Acne is usually a high androgen situation. High levels of androgen can increase oily skin and can promote acne if it’s too high. The trigger for androgen is insulin. Cortisol, a stress hormone, can also increase insulin levels which can lead to an increase of androgen.
Some people can develop skin issues in times of high stress because of the cortisol, insulin and androgen relationship.
A well formulated ketogenic diet will have a high amount of healthy fats. This increase of healthy fats will help with essential fatty acids which will be beneficial for the skin.
Introducing intermittent fasting with a well formulated ketogenic diet is a very powerful combination to promote healthy skin. Intermittent fasting will improve the gallbladder, the gallbladder is pear-shaped and is located beneath the liver. This period of not consuming food will give the gallbladder a chance to recharge & recycle the bile.
Bile is a fluid that comes from the liver and then stored into the gallbladder via the common hepatic duct and releases it via the common bile duct into the duodenum, where the bile helps in the digestion of fats.
With intermittent fasting, there will be more bile available and more fats will be extracted from food and will extract more vitamin A for the skin. Vitamin A is a key vitamin for clearer skin.

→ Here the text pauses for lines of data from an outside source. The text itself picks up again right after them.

Lemma datagram_packet c : packet_ok src dst 17 (datagram sp dp payload c).
Proof.
  split; [done | done | lia | | rewrite length_datagram; lia].
  unfold datagram. rewrite !Forall_app. split_and!; try apply to_be_ok. done.
Qed.

Lemma datagram_covered c : is_u16 c -> covered src dst 17 (datagram sp dp payload c) = covered src dst 17 (datagram sp dp payload 0) + c.
Proof.
  intros Hc. unfold covered. rewrite !length_datagram. unfold datagram.
  destruct (nth_to_be_2 sp Hsp) as (a1 & a2 & -> & _). destruct (nth_to_be_2 dp Hdp) as (b1 & b2 & -> & _).
  destruct (nth_to_be_2 (Z.of_nat (8 + length payload)) ltac:(unfold is_u16, u16_max; lia)) as (l1 & l2 & -> & _).
  destruct (nth_to_be_2 c Hc) as (c1 & c2 & -> & _ & _ & Hf). rewrite from_be_2 in Hf.
  change (to_be 2 0) with [0; 0]. cbn [app]. rewrite !wsum_cons2. lia.
Qed.

(** The checksum field the writer fills in. *)
Definition datagram_checksum : Z :=
  let c := upper_layer_checksum src dst 17 (datagram sp dp payload 0) in if c =? 0 then 65535 else c.

Lemma datagram_checksum_u16 : 1 <= datagram_checksum <= 65535.
Proof.
  unfold datagram_checksum. pose proof (checksum_zero _ _ _ _ (datagram_packet 0)) as [Hb _].
  destruct (_ =? 0) eqn:E; bool_to_prop; lia.
Qed.

Lemma datagram_zero : upper_layer_checksum src dst 17 (datagram sp dp payload datagram_checksum) = 0.
Proof.
  pose proof datagram_checksum_u16 as Hc. eapply checksum_filled; [apply (datagram_packet 0) | apply datagram_packet | |].
  - apply datagram_covered. unfold is_u16, u16_max. lia.
  - unfold datagram_checksum. destruct (_ =? 0) eqn:E; bool_to_prop; [right | left]; done.
Qed.

Lemma write_datagram_spec out : (8 + length payload <= length out)%nat ->
  Udp.write_datagram src dst sp dp payload out =
  (Ok (8 + length payload)%nat, datagram sp dp payload datagram_checksum ++ drop (8 + length payload) out).
Proof.
  intros Ho. unfold Udp.write_datagram. change Udp.UDP_HEADER_LEN with 8%nat.
  rewrite (proj2 (Nat.ltb_ge _ _)) by lia. unfold wrap16. rewrite Z.mod_small by lia.
  rewrite (inserts_adjacent 0 2) by (by rewrite length_to_be).
  rewrite (inserts_adjacent 0 4) by (by rewrite length_app, !length_to_be).
  rewrite (inserts_adjacent 0 6) by (by rewrite !length_app, !length_to_be).
  rewrite (inserts_adjacent 0 8) by (by rewrite !length_app, !length_to_be). rewrite <- !app_assoc.
  change [0; 0] with (to_be 2 0). fold (datagram sp dp payload 0).
  rewrite inserts_front by (rewrite length_datagram; lia). rewrite length_datagram.
  rewrite take_app_le' by (by rewrite length_datagram). reflexivity.
Qed.

Lemma datagram_parsed c : is_u16 c -> let h := {| Udp.data := datagram sp dp payload c |} in
  Udp.from_bytes (datagram sp dp payload c) = Ok h /\ Udp.src_port h = sp /\ Udp.dst_port h = dp /\
  Udp.checksum h = c /\ Udp.payload h = payload.
Proof.
  intros Hc h. subst h. unfold Udp.from_bytes. rewrite length_datagram, (proj2 (Nat.ltb_ge _ _)) by (unfold Udp.UDP_HEADER_LEN; lia).
  unfold Udp.src_port, Udp.dst_port, Udp.checksum, Udp.payload, datagram. cbn [Udp.data].
  destruct (nth_to_be_2 sp Hsp) as (a1 & a2 & -> & _ & _ & Ha). destruct (nth_to_be_2 dp Hdp) as (b1 & b2 & -> & _ & _ & Hb).
  destruct (nth_to_be_2 (Z.of_nat (8 + length payload)) ltac:(unfold is_u16, u16_max; lia)) as (l1 & l2 & -> & _ & _ & Hll).
  destruct (nth_to_be_2 c Hc) as (c1 & c2 & -> & _ & _ & Hcc). cbn [app nth Udp.UDP_HEADER_LEN drop].
  rewrite Hll, Z.eqb_refl, Ha, Hb, Hcc. done.
Qed.

End udp.

(** ** Echo packets *)

Definition echo_body (ty c id seq : Z) (d : bytes) : bytes := [ty; 0] ++ to_be 2 c ++ to_be 2 id ++ to_be 2 seq ++ d.
Definition echo_packet (ty : Z) (src dst : bytes) (c id seq : Z) (d : bytes) : bytes :=
  [0x60; 0; 0; 0] ++ to_be 2 (Z.of_nat (8 + length d)) ++ [58; 64] ++ src ++ dst ++ echo_body ty c id seq d.
Lemma length_echo_body ty c id seq d : length (echo_body ty c id seq d) = (8 + length d)%nat.
Proof. unfold echo_body. rewrite !length_app, !length_to_be. cbn [length]. lia. Qed.

Section echo.
Context (src dst d : bytes) (ty id seq : Z).
Context (Hs : bytes_ok src) (Hd : bytes_ok dst) (Hls : length src = 16%nat) (Hld : length dst = 16%nat).
Context (Hb : bytes_ok d) (Hty : is_u8 ty) (Hid : is_u16 id) (Hseq : is_u16 seq) (Hl : Z.of_nat (length d) <= 65527).

Definition echo_checksum : Z := upper_layer_checksum src dst 58 (echo_body ty 0 id seq d).

Lemma echo_packet_ok c : packet_ok src dst 58 (echo_body ty c id seq d).
Proof.
  split; [done | done | lia | | rewrite length_echo_body; lia].
  unfold echo_body. rewrite !Forall_app. split_and!; try apply to_be_ok; [| done].
  apply Forall_cons. split; [done |]. apply Forall_cons. split; [by vm_compute | constructor].
Qed.

Lemma echo_zero : upper_layer_checksum src dst 58 (echo_body ty echo_checksum id seq d) = 0.
Proof.
  pose proof (checksum_zero _ _ _ _ (echo_packet_ok 0)) as [Hc _]. fold echo_checksum in Hc.
  apply (checksum_filled _ _ _ _ _ echo_checksum (echo_packet_ok 0) (echo_packet_ok _)); [| by left].
  unfold covered. rewrite !length_echo_body. unfold echo_body. change (to_be 2 0) with [0; 0].
  destruct (nth_to_be_2 echo_checksum ltac:(unfold is_u16, u16_max; lia)) as (c1 & c2 & -> & _ & _ & Hf). rewrite from_be_2 in Hf.
  cbn [app]. rewrite !wsum_cons2. lia.
Qed.

Lemma build_spec out : (48 + length d <= length out)%nat ->
  Icmpv6.build ty src dst id seq d out =
  ((48 + length d)%nat, echo_packet ty src dst echo_checksum id seq d ++ drop (48 + length d) out).
Proof.
  intros Ho. unfold Icmpv6.build. change Icmpv6.ICMPV6_HEADER_LEN with 8%nat. change Ipv6.IPV6_HEADER_LEN with 40%nat.
  change Ipv6.SRC_OFFSET with 8%nat. change Ipv6.DST_OFFSET with 24%nat. change Ipv6.ICMPV6 with 58.
  rewrite (proj2 (Nat.ltb_ge _ _)) by lia. unfold wrap16. rewrite Z.mod_small by lia.
  assert (forall c, length (echo_packet ty src dst c id seq d) = (48 + length d)%nat) as Hlen.
  { intros c. unfold echo_packet. rewrite !length_app, length_to_be, length_echo_body, Hls, Hld. cbn [length]. lia. }
  rewrite (inserts_adjacent 0 4) by done. rewrite (inserts_adjacent 0 6) by done. rewrite (inserts_adjacent 0 8) by done.
  rewrite (inserts_adjacent 0 24) by (by rewrite !length_app, length_to_be, Hls).
  rewrite (inserts_adjacent 0 40) by (by rewrite !length_app, length_to_be, Hls, Hld).
  rewrite (inserts_adjacent 0 44) by (by rewrite !length_app, length_to_be, Hls, Hld).
  rewrite (inserts_adjacent 0 46) by (by rewrite !length_app, !length_to_be, Hls, Hld).
  rewrite (inserts_adjacent 0 48) by (by rewrite !length_app, !length_to_be, Hls, Hld). rewrite <- !app_assoc.
  change ([ty; 0; 0; 0] ++ ?x) with ([ty; 0] ++ to_be 2 0 ++ x). fold (echo_body ty 0 id seq d).
  fold (echo_packet ty src dst 0 id seq d). rewrite inserts_front by (rewrite Hlen; lia). rewrite Hlen.
  assert (forall c rest, echo_packet ty src dst c id seq d ++ rest =
    (([0x60; 0; 0; 0] ++ to_be 2 (Z.of_nat (8 + length d)) ++ [58; 64] ++ src ++ dst) ++ [ty; 0]) ++
    to_be 2 c ++ (to_be 2 id ++ to_be 2 seq ++ d) ++ rest) as Hsplit.
  { intros c rest. unfold echo_packet, echo_body. by rewrite <- !app_assoc. }
  assert (slice 40 (40 + (8 + length d)) (echo_packet ty src dst 0 id seq d ++ drop (48 + length d) out) = echo_body ty 0 id seq d) as ->.
  { unfold slice. replace (40 + (8 + length d) - 40)%nat with (8 + length d)%nat by lia. unfold echo_packet.
    rewrite <- !app_assoc. rewrite !(app_assoc _ _ (echo_body _ _ _ _ _ ++ _)).
    rewrite (drop_app_length' _ _ 40) by (by rewrite !length_app, length_to_be, Hls, Hld).
    apply take_app_length'. by rewrite length_echo_body. }
  fold echo_checksum. f_equal. rewrite !Hsplit.
  set (pre := ((_ ++ _) ++ [ty; 0])). assert (length pre = 42%nat) as Hpre.
  { subst pre. rewrite !length_app, length_to_be, Hls, Hld. done. }
  rewrite <- (Nat.add_0_r 42), <- Hpre, list_inserts_app_r. rewrite inserts_front; [done |].
  rewrite length_app, !length_to_be. lia.
Qed.

(** The receiver reads the packet's fields back, and the checksum holds. *)
Lemma echo_packet_verifies out : (48 + length d <= length out)%nat ->
  exists p h, Icmpv6.build ty src dst id seq d out = ((48 + length d)%nat, p ++ drop (48 + length d) out) /\
    Ipv6.header_from_bytes p = Ok h /\ Ipv6.src h = src /\ Ipv6.dst h = dst /\ Ipv6.next_header h = 58 /\ Ipv6.hop_limit h = 64 /\
    Ipv6.payload h = Ok (echo_body ty echo_checksum id seq d) /\
    Icmpv6.checksum_valid src dst (echo_body ty echo_checksum id seq d) = true.
Proof.
  intros Ho. exists (echo_packet ty src dst echo_checksum id seq d), {| Ipv6.data := echo_packet ty src dst echo_checksum id seq d |}.
  split; [by apply build_spec |]. unfold echo_packet.
  destruct (nth_to_be_2 (Z.of_nat (8 + length d)) ltac:(unfold is_u16, u16_max; lia)) as (l1 & l2 & -> & _ & _ & Hf).
  assert (length (echo_body ty echo_checksum id seq d) = (8 + length d)%nat) as Hlb by apply length_echo_body.
  split_and!.
  - unfold Ipv6.header_from_bytes. rewrite (proj2 (Nat.ltb_ge _ _)); [done |].
    rewrite !length_app, Hls, Hld. change Ipv6.IPV6_HEADER_LEN with 40%nat. cbn [length]. lia.
  - change (Ipv6.src _) with (take 16 (src ++ dst ++ echo_body ty echo_checksum id seq d)). by apply take_app_length'.
  - change (Ipv6.dst _) with (take 16 (drop 16 (src ++ dst ++ echo_body ty echo_checksum id seq d))).
    rewrite drop_app_length' by (by rewrite Hls). by apply take_app_length'.
  - done.
  - done.
  - unfold Ipv6.payload, Ipv6.payload_length. cbn [Ipv6.data app nth]. rewrite Hf, Nat2Z.id.
    change Ipv6.IPV6_HEADER_LEN with 40%nat. rewrite (proj2 (Nat.ltb_ge _ _)).
    2: { cbn [length]. rewrite !length_app, Hls, Hld, Hlb. lia. }
    f_equal. unfold slice. change (drop 40 _) with (drop 32 (src ++ dst ++ echo_body ty echo_checksum id seq d)).
    rewrite app_assoc, drop_app_length' by (by rewrite length_app, Hls, Hld). apply take_ge. lia.
  - unfold Icmpv6.checksum_valid, upper_layer_checksum_valid. rewrite Hlb. change Ipv6.ICMPV6 with 58. by rewrite echo_zero.
Qed.

End echo.

(** ** Extension headers *)

(** The walk returns, whatever the bytes. *)
Lemma walk_total (p : bytes) : forall fuel offset nh, (length p < offset + fuel)%nat -> (offset <= length p)%nat ->
  exists r, Ipv6.walk_loop fuel p offset nh = Some r.
Proof.
  induction fuel as [|fuel IH]; intros offset nh Hf Ho; [lia |]. cbn [Ipv6.walk_loop].
  destruct (Ipv6.is_tlv_extension nh); [| destruct (nh =? _); by eexists].
  destruct (_ <? offset + 2)%nat; [by eexists |]. destruct (_ <? _)%nat eqn:E; [by eexists |]. bool_to_prop. apply IH; lia.
Qed.
Lemma walk_extension_chain_total (p : bytes) nh : exists r, Ipv6.walk_extension_chain p nh = Some r.
Proof. apply walk_total; lia. Qed.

Insulin resistance is the primary cause of PCOS (Polycystic Ovarian Syndrome). There is usually high levels of androgen and irregular/no menstrual cycles happening.
Some symptoms of PCOS are:

• Facial hair
• Deep voice
• Belly fat
• Acne
• Hair loss
• Infertility/miscarriage
• Male pattern baldness
• High blood pressure
• Ovarian cysts/follicles

A female with a lean body mass gets the majority of her estrogen from the ovaries. When body fat is elevated, the fat cells will create estrogen also. Both types of estrogen are structurally identical.
The difference however is that the ovaries will listen to the rest of the body when deciding to make estrogen or not. When the ovaries produce the estrogen, the hormone levels are regulated based on the time-of-the month, pregnancy, nutrition and brain function. The ovaries factor in signals from your brain, adrenal glands, the uterus and stress levels.
The fat cells will produce estrogen nearly all the time. They do not factor in the above signals, estrogen is produced in an unregulated manner, the higher the body fat percentage, the more estrogen is produced by the fat cells. An over-abundance of estrogen leads to abundant androgen. This is what will cause PCOS. PCOS is also known as type 2 diabetes for ovaries.
Normalizing insulin levels is the only way to reverse PCOS.